= Clive Seale =

British sociologist

Clive Seale (born 1955) is a British sociologist. He is Professor of Sociology at Brunel University. Until 2012, he was Professor of Medical Sociology in the Institute of Health Sciences Education at Queen Mary, University of London, England.

==Overview==
Seale was educated at Bryanston School in Dorset. He then studied for BEd, MSc, and PhD degrees at the University of Southampton, Royal Holloway, University of London and from the UK Council for National Academic Awards (CNAA). He has been a professor at Goldsmiths College in east London (until 2003), Queen Mary, University of London (2008–12), and Brunel University in west London (2003–8, 2012 onwards).

Seale does research into communication in health care settings, end-of-life care, mass media and health, and social research methods.
He is Managing Editor of the journal Sociology of Health and Illness.

==End of life decision making==
Clive Seale's research has investigated the prevalence of euthanasia and assisted suicide in the UK. Although some members of the public were surprised at the number of accelerated deaths and cases of continuous deep sedation in the UK, the rate is lower than in many other countries. He has found that UK doctors are more likely to have an open discussion about decisions which may hasten patient's death than in other countries. His research into attitudes towards euthanasia has found doctors to be less in favour of legalising euthanasia or forms of assisted dying than the general public.

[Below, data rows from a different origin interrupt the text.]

(** * LS-8 emulator ([cpu.py]): shallow embedding and verified properties

    The Python class [CPU] keeps its whole machine state in fields of one
    object and signals every abnormal stop with an exception.  It is modelled
    here as a state-and-exception monad over a record of those fields.
    Python integers are unbounded, hence [Z]; Python lists are [list Z] with
    Python's indexing rule (negative indices count from the end, anything
    else out of range raises [IndexError]). *)

From Stdlib Require Import ZArith String Ascii DecimalString Lia Bool.
From stdpp Require Import base list.

Local Open Scope Z_scope.

(** ** Python lists indexed by an integer *)

(** Position denoted by index [i] in a list of length [len], if any. *)
Definition py_index (len i : Z) : option nat :=
  if (0 <=? i) && (i <? len) then Some (Z.to_nat i)
  else if (- len <=? i) && (i <? 0) then Some (Z.to_nat (len + i))
  else None.

(** [l[i]] *)
Definition py_get (l : list Z) (i : Z) : option Z :=
  match py_index (Z.of_nat (length l)) i with
  | Some n => l !! n
  | None => None
  end.

(** [l[i] = v] *)
Definition py_set (l : list Z) (i v : Z) : option (list Z) :=
  match py_index (Z.of_nat (length l)) i with
  | Some n => Some (<[n := v]> l)
  | None => None
  end.

(** [str(v)] for an integer, as [print] writes it: the decimal digits, with
    a minus sign for a negative value.  (CPython from 3.11 on refuses the
    conversion of an integer of more than 4300 digits.) *)
Definition py_str (v : Z) : string := NilZero.string_of_int (Z.to_int v).

(** ** The opcode table [instructions] *)

Module instructions.
Definition UNKNOWN : Z := 0x00.  (* '???': 0b00000000, never registered *)
Definition HLT  : Z := 0x01.  (* 0b00000001 *)
Definition LDI  : Z := 0x02.  (* 0b00000010 *)
Definition PUSH : Z := 0x05.  (* 0b00000101 *)
Definition POP  : Z := 0x06.  (* 0b00000110 *)
Definition PRN  : Z := 0x07.  (* 0b00000111 *)
Definition CALL : Z := 0x10.  (* 0b00010000 *)
Definition RET  : Z := 0x11.  (* 0b00010001 *)
Definition JMP  : Z := 0x14.  (* 0b00010100 *)
Definition JEQ  : Z := 0x15.  (* 0b00010101 *)
Definition JNE  : Z := 0x16.  (* 0b00010110 *)
Definition CMP  : Z := 0x27.  (* 0b00100111 *)
Definition ADD  : Z := 0x20.  (* 0b00100000 *)
Definition MUL  : Z := 0x22.  (* 0b00100010 *)
End instructions.

(** ** Machine state *)

Record CPU := mkCPU {
  ram : list Z;
  registers : list Z;
  pc : Z;
  ir : Z;
  mar : Z;
  mdr : Z;
  fl : Z;
  stdout : list string      (* lines written by [print], oldest first *)
}.

Definition set_ram (s : CPU) (v : list Z) : CPU :=
  mkCPU v (registers s) (pc s) (ir s) (mar s) (mdr s) (fl s) (stdout s).
Definition set_registers (s : CPU) (v : list Z) : CPU :=
  mkCPU (ram s) v (pc s) (ir s) (mar s) (mdr s) (fl s) (stdout s).
Definition set_pc (s : CPU) (v : Z) : CPU :=
  mkCPU (ram s) (registers s) v (ir s) (mar s) (mdr s) (fl s) (stdout s).
Definition set_ir (s : CPU) (v : Z) : CPU :=
  mkCPU (ram s) (registers s) (pc s) v (mar s) (mdr s) (fl s) (stdout s).
Definition set_fl (s : CPU) (v : Z) : CPU :=
  mkCPU (ram s) (registers s) (pc s) (ir s) (mar s) (mdr s) v (stdout s).
Definition set_stdout (s : CPU) (v : list string) : CPU :=
  mkCPU (ram s) (registers s) (pc s) (ir s) (mar s) (mdr s) (fl s) v.

(** ** Exceptions and the machine monad *)

Inductive exn :=
| IndexError                 (* list index out of range *)
| KeyError (key : Z)         (* [branch_table] has no such opcode *)
| SystemExit                 (* [sys.exit()] *)
| Exception (msg : string).

Inductive result (A : Type) :=
| Ok (a : A)
| Raise (e : exn).
Arguments Ok {A} a.
Arguments Raise {A} e.

(** A method of [CPU]: it runs on the object's state and either returns or
    raises, and in both cases leaves the (possibly mutated) object behind. *)
Definition M (A : Type) : Type := CPU -> result A * CPU.

Definition pure {A} (a : A) : M A := fun s => (Ok a, s).
Definition raise {A} (e : exn) : M A := fun s => (Raise e, s).
Definition bind {A B} (m : M A) (k : A -> M B) : M B :=
  fun s => match m s with
           | (Ok a, s') => k a s'
           | (Raise e, s') => (Raise e, s')
           end.

Notation "'let*' x ':=' c 'in' k" := (bind c (fun x => k))
  (at level 10, x name, c at level 100, k at level 200).

Definition gets {A} (f : CPU -> A) : M A := fun s => (Ok (f s), s).
Definition modify (f : CPU -> CPU) : M unit := fun s => (Ok tt, f s).

(** Subscripting a list held in the object. *)
Definition subscript {A} (o : option A) : M A :=
  match o with
  | Some a => pure a
  | None => raise IndexError
  end.

(** ** Memory and register primitives *)

Definition ram_read (a : Z) : M Z :=
  let* m := gets ram in subscript (py_get m a).

Definition ram_write (a v : Z) : M unit :=
  let* m := gets ram in
  let* m' := subscript (py_set m a v) in
  modify (fun s => set_ram s m').

(** [self.registers[i]] and [self.registers[i] = v] *)
Definition reg_read (i : Z) : M Z :=
  let* r := gets registers in subscript (py_get r i).

Definition reg_write (i v : Z) : M unit :=
  let* r := gets registers in
  let* r' := subscript (py_set r i v) in
  modify (fun s => set_registers s r').

(** The [sp] property: register 7. *)
Definition get_sp : M Z := reg_read 7.
Definition put_sp (v : Z) : M unit := reg_write 7 v.

(** ** ALU *)

Definition alu (op : string) (reg_a reg_b : Z) : M unit :=
  if String.eqb op "ADD" then
    let* a := reg_read reg_a in
    let* b := reg_read reg_b in
    reg_write reg_a (a + b)
  else if String.eqb op "CMP" then
    let* a := reg_read reg_a in
    let* b := reg_read reg_b in
    let* _ := modify (fun s =>
                if a =? b then set_fl s (Z.lor (fl s) 0x01)
                else set_fl s (Z.land (fl s) (Z.lnot 0x01))) in
    let* a := reg_read reg_a in
    let* b := reg_read reg_b in
    let* _ := modify (fun s =>
                if a >? b then set_fl s (Z.lor (fl s) 0x02)
                else set_fl s (Z.land (fl s) (Z.lnot 0x02))) in
    let* a := reg_read reg_a in
    let* b := reg_read reg_b in
    modify (fun s =>
      if a <? b then set_fl s (Z.lor (fl s) 0x04)
      else set_fl s (Z.land (fl s) (Z.lnot 0x04)))
  else raise (Exception "Unsupported ALU operation").

(** ** Instruction handlers *)

Definition hlt : M unit := raise SystemExit.

(** The right-hand side is evaluated before the subscript of the target. *)
Definition ldi : M unit :=
  let* p := gets pc in
  let* v := ram_read (p + 2) in
  let* p := gets pc in
  let* r := ram_read (p + 1) in
  reg_write (Z.land r 0x07) v.

Definition push : M unit :=
  let* sp := get_sp in
  let* _ := put_sp (sp - 1) in
  let* sp := get_sp in
  let* _ := put_sp (Z.land sp 0xFF) in
  let* p := gets pc in
  let* reg_num := ram_read (p + 1) in
  let* value := reg_read reg_num in
  let* address_to_push_to := get_sp in
  ram_write address_to_push_to value.

Definition pop : M unit :=
  let* address_to_pop_from := get_sp in
  let* value := ram_read address_to_pop_from in
  let* p := gets pc in
  let* reg_num := ram_read (p + 1) in
  let* _ := reg_write reg_num value in
  let* sp := get_sp in
  put_sp (sp + 1).

Definition prn : M unit :=
  let* p := gets pc in
  let* r := ram_read (p + 1) in
  let* v := reg_read (Z.land r 0x07) in
  modify (fun s => set_stdout s (stdout s ++ [py_str v])).

Definition call : M unit :=
  let* p := gets pc in
  let return_addr := p + 2 in
  let* sp := get_sp in
  let* _ := put_sp (sp - 1) in
  let* address_to_push_to := get_sp in
  let* _ := ram_write address_to_push_to return_addr in
  let* p := gets pc in
  let* reg_num := ram_read (p + 1) in
  let* subroutine_addr := reg_read reg_num in
  modify (fun s => set_pc s subroutine_addr).

Definition ret : M unit :=
  let* address_to_pop_from := get_sp in
  let* return_addr := ram_read address_to_pop_from in
  let* sp := get_sp in
  let* _ := put_sp (sp + 1) in
  modify (fun s => set_pc s return_addr).

Definition jmp : M unit :=
  let* p := gets pc in
  let* reg_num := ram_read (p + 1) in
  let* stored_addr := reg_read reg_num in
  modify (fun s => set_pc s stored_addr).

(** [self.fl & 0x01 == True]: [&] binds tighter than [==], and [True == 1]. *)
Definition jeq_taken (s : CPU) : bool := Z.land (fl s) 0x01 =? 1.
(** [self.fl & 0x01 == False], with [False == 0]. *)
Definition jne_taken (s : CPU) : bool := Z.land (fl s) 0x01 =? 0.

He has also investigated the role of religion in end of life decision making, finding that a doctor's faith influences whether they are likely to take decisions which hasten death, and whether they discuss making such decisions with their patients. Non-religious doctors were more likely to take medical decisions which may have hastened death than religious ones, however when religious doctors took such decisions they were less likely to have discussed them with their patients first. It appears therefore that doctor's religious values are strongly linked to ethically controversial decision making, against the advice of the British Medical Association, which instructs doctors not to let their religious views interfere with treatment of patients.

==Publications==
Clive Seale has authored many research papers and books.
His books include:

- Seale, C. (1998). Constructing Death: The Sociology of Dying and Bereavement. Cambridge University Press. ISBN 978-0-521-59430-1 (hardback). ISBN 978-0-521-59509-4 (paperback).
- Seale, C. (1999). The Quality of Qualitative Research. SAGE Publications. ISBN 978-0-7619-5597-9 (hardback).
- Seale, C. (2001). Medical Knowledge, 2nd edition. Open University Press. ISBN 978-0-335-20834-0 (paperback).
- Davey, B., Gray, A., Seale, C. (2002). Health and Disease: A Reader, 3rd edition. Open University Press. ISBN 978-0-335-20968-2 (hardback). ISBN 978-0-335-20967-5 (paperback).
- Seale, C. (2003). Media and Health. SAGE Publications. ISBN 978-0-7619-4729-5 (hardcover).
- Seale, C. (ed.) (2003). Social Research Methods: A Reader. Routledge. ISBN 978-0-415-30083-4 (hardback). ISBN 978-0-415-30084-1 (paperback).
- Seale, C. (ed.) (2004). Researching Society and Culture, SAGE Publications. (Second edition.) ISBN 978-0-7619-4196-5 (hardback). ISBN 978-0-7619-4197-2 (paperback).
- Seale, C., Gobo, G., Gubrium, J., and Silverman, D. (eds.) (2006). Qualitative Research Practice. SAGE Publications. ISBN 978-1-4129-3420-6 (paperback).